# Exercise instructions
Only a number is wanted: how many lines in these records contain the word "Vecuronium"?

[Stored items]
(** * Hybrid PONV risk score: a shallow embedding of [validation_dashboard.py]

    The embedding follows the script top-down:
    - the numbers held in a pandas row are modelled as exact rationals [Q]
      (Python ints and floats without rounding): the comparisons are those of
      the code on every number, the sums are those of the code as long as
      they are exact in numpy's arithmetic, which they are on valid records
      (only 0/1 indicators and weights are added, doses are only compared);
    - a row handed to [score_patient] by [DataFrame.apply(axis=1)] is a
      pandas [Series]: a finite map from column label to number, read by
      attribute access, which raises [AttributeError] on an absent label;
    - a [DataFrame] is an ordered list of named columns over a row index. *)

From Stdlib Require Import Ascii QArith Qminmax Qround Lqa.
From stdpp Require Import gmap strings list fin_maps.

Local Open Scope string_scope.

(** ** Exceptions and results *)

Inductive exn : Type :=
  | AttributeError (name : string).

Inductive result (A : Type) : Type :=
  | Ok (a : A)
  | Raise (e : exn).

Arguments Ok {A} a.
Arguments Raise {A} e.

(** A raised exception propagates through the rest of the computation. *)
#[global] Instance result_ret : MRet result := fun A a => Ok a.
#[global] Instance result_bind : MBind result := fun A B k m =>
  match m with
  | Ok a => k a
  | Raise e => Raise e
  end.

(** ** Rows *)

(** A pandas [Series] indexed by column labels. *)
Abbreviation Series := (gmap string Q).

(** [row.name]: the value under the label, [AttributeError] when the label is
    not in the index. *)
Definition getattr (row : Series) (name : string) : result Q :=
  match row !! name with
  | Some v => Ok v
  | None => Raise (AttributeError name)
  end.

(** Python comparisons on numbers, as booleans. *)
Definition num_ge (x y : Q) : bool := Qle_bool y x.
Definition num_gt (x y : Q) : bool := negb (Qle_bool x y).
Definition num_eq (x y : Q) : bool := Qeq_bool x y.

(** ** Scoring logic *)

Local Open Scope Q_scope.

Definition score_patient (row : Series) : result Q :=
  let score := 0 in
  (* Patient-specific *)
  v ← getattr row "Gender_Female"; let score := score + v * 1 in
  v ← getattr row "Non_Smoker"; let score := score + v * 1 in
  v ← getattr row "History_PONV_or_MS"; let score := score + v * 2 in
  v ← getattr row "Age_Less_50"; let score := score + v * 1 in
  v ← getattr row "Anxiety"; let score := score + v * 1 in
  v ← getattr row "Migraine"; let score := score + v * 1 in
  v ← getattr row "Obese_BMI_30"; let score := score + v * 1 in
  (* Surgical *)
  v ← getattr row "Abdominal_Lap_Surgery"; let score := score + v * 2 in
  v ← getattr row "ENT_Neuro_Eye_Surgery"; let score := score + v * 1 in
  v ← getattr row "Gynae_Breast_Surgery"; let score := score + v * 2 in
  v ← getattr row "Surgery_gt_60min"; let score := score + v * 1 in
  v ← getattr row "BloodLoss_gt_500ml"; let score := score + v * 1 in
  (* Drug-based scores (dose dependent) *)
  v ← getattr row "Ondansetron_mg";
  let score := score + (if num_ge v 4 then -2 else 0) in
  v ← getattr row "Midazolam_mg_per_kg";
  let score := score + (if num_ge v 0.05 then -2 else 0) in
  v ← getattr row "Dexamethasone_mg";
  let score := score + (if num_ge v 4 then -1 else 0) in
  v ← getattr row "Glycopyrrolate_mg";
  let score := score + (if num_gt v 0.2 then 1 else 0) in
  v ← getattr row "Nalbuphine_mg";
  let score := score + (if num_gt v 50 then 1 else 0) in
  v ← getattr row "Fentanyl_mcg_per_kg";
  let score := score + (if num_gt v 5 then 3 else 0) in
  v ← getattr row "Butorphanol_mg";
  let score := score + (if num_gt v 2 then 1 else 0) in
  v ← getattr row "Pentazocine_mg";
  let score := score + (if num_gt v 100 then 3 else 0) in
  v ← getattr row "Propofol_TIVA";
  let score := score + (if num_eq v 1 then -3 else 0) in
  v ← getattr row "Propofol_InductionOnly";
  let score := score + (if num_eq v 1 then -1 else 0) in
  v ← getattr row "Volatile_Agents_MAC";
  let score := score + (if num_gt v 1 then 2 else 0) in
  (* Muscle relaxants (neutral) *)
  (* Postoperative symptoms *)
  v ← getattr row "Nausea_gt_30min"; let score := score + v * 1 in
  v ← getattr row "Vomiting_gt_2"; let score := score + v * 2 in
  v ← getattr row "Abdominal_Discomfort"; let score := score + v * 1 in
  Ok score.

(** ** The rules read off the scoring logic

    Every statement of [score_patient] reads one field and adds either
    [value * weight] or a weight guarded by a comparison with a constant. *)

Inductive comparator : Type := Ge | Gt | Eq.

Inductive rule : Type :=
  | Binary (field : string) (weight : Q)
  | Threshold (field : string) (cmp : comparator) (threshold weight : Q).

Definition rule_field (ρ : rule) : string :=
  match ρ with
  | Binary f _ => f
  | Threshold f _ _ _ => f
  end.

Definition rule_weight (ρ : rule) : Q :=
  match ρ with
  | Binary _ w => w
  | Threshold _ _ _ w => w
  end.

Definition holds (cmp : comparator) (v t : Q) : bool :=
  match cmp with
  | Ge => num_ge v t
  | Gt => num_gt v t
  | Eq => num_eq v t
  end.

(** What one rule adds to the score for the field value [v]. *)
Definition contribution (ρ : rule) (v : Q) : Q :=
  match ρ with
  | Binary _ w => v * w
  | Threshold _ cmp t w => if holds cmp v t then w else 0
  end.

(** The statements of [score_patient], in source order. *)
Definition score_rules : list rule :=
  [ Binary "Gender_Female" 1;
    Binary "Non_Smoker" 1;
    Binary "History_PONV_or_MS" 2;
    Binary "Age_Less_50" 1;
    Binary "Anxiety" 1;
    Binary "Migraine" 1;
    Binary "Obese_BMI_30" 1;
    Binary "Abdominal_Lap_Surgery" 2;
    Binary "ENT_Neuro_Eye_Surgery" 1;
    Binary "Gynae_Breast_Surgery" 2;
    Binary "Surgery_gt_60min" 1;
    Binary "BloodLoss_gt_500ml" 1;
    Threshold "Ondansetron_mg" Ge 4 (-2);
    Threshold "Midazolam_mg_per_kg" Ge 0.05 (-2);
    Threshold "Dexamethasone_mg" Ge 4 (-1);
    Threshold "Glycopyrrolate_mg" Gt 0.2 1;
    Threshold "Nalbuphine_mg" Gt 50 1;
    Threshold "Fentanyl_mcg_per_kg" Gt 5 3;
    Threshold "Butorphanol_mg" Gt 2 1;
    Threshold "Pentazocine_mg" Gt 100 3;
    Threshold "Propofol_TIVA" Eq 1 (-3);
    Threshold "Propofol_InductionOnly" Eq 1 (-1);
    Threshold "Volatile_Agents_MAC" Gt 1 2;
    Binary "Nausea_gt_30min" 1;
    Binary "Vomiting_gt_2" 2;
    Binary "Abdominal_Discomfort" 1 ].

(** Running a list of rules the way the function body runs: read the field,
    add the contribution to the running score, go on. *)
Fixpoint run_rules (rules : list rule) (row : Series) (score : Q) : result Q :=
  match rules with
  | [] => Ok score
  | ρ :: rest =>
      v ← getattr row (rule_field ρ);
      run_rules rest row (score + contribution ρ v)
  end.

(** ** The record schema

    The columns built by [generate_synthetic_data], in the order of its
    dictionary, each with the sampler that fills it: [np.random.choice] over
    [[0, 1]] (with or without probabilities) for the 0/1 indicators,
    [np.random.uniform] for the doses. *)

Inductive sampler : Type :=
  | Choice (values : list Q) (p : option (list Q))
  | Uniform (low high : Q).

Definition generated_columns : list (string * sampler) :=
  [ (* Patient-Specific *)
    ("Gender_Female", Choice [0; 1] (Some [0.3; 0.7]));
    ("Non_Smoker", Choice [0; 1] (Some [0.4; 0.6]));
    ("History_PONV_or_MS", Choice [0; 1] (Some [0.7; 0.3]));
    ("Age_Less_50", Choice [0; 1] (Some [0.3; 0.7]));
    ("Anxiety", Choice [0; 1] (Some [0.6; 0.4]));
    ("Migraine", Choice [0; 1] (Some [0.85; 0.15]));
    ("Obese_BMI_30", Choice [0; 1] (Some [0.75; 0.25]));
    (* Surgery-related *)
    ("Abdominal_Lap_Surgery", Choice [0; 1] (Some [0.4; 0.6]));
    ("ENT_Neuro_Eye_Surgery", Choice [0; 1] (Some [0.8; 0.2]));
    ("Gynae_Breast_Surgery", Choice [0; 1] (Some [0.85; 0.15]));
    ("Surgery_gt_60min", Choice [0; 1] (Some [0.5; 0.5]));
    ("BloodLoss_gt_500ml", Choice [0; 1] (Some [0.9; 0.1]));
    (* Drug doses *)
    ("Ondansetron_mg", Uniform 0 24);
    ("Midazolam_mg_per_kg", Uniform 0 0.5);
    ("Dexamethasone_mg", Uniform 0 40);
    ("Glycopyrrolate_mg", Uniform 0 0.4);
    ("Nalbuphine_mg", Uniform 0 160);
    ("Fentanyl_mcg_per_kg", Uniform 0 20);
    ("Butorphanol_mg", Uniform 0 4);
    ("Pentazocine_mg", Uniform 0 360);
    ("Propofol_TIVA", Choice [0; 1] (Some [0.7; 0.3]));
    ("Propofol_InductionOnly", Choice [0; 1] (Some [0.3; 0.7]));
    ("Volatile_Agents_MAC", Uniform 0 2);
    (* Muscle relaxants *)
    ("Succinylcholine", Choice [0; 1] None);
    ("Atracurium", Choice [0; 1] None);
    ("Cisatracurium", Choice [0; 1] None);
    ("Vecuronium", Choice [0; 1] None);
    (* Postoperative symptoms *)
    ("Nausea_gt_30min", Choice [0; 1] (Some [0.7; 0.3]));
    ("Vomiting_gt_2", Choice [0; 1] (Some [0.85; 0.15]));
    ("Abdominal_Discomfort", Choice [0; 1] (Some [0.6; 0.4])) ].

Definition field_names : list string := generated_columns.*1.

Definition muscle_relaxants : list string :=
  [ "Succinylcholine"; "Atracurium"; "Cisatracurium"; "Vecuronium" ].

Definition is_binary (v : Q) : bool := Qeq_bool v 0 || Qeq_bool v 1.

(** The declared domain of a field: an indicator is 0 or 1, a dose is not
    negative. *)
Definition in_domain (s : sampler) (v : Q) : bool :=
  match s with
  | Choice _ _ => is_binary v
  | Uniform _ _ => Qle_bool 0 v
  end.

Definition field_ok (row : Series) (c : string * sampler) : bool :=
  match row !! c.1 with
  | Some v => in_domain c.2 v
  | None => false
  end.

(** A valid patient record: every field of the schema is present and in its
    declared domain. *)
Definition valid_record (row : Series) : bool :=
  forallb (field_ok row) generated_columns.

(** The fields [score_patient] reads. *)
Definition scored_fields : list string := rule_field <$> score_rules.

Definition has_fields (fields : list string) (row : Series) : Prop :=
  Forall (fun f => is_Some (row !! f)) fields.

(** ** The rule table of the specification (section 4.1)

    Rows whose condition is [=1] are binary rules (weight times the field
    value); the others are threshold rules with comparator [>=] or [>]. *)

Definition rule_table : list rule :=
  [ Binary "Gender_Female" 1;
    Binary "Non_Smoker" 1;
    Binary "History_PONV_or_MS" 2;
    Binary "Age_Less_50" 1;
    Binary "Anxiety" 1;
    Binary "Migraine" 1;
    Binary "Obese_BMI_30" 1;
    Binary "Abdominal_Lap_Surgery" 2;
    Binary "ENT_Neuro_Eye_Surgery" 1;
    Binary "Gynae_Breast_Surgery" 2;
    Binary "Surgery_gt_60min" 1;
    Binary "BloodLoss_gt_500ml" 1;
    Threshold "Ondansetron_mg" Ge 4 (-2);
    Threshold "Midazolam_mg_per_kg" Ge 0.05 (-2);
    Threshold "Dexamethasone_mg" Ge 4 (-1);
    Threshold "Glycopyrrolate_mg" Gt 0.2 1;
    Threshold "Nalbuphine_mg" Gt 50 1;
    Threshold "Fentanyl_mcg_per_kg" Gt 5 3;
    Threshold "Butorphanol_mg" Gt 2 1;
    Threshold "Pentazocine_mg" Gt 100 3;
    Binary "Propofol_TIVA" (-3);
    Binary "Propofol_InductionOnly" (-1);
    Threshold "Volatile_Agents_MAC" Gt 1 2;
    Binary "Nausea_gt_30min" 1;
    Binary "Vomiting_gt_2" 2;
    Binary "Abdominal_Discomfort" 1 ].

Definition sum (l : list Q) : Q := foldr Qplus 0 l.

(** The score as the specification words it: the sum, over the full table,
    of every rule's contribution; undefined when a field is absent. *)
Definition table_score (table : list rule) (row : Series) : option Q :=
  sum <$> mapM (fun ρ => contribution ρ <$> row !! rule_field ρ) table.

# Task solution
2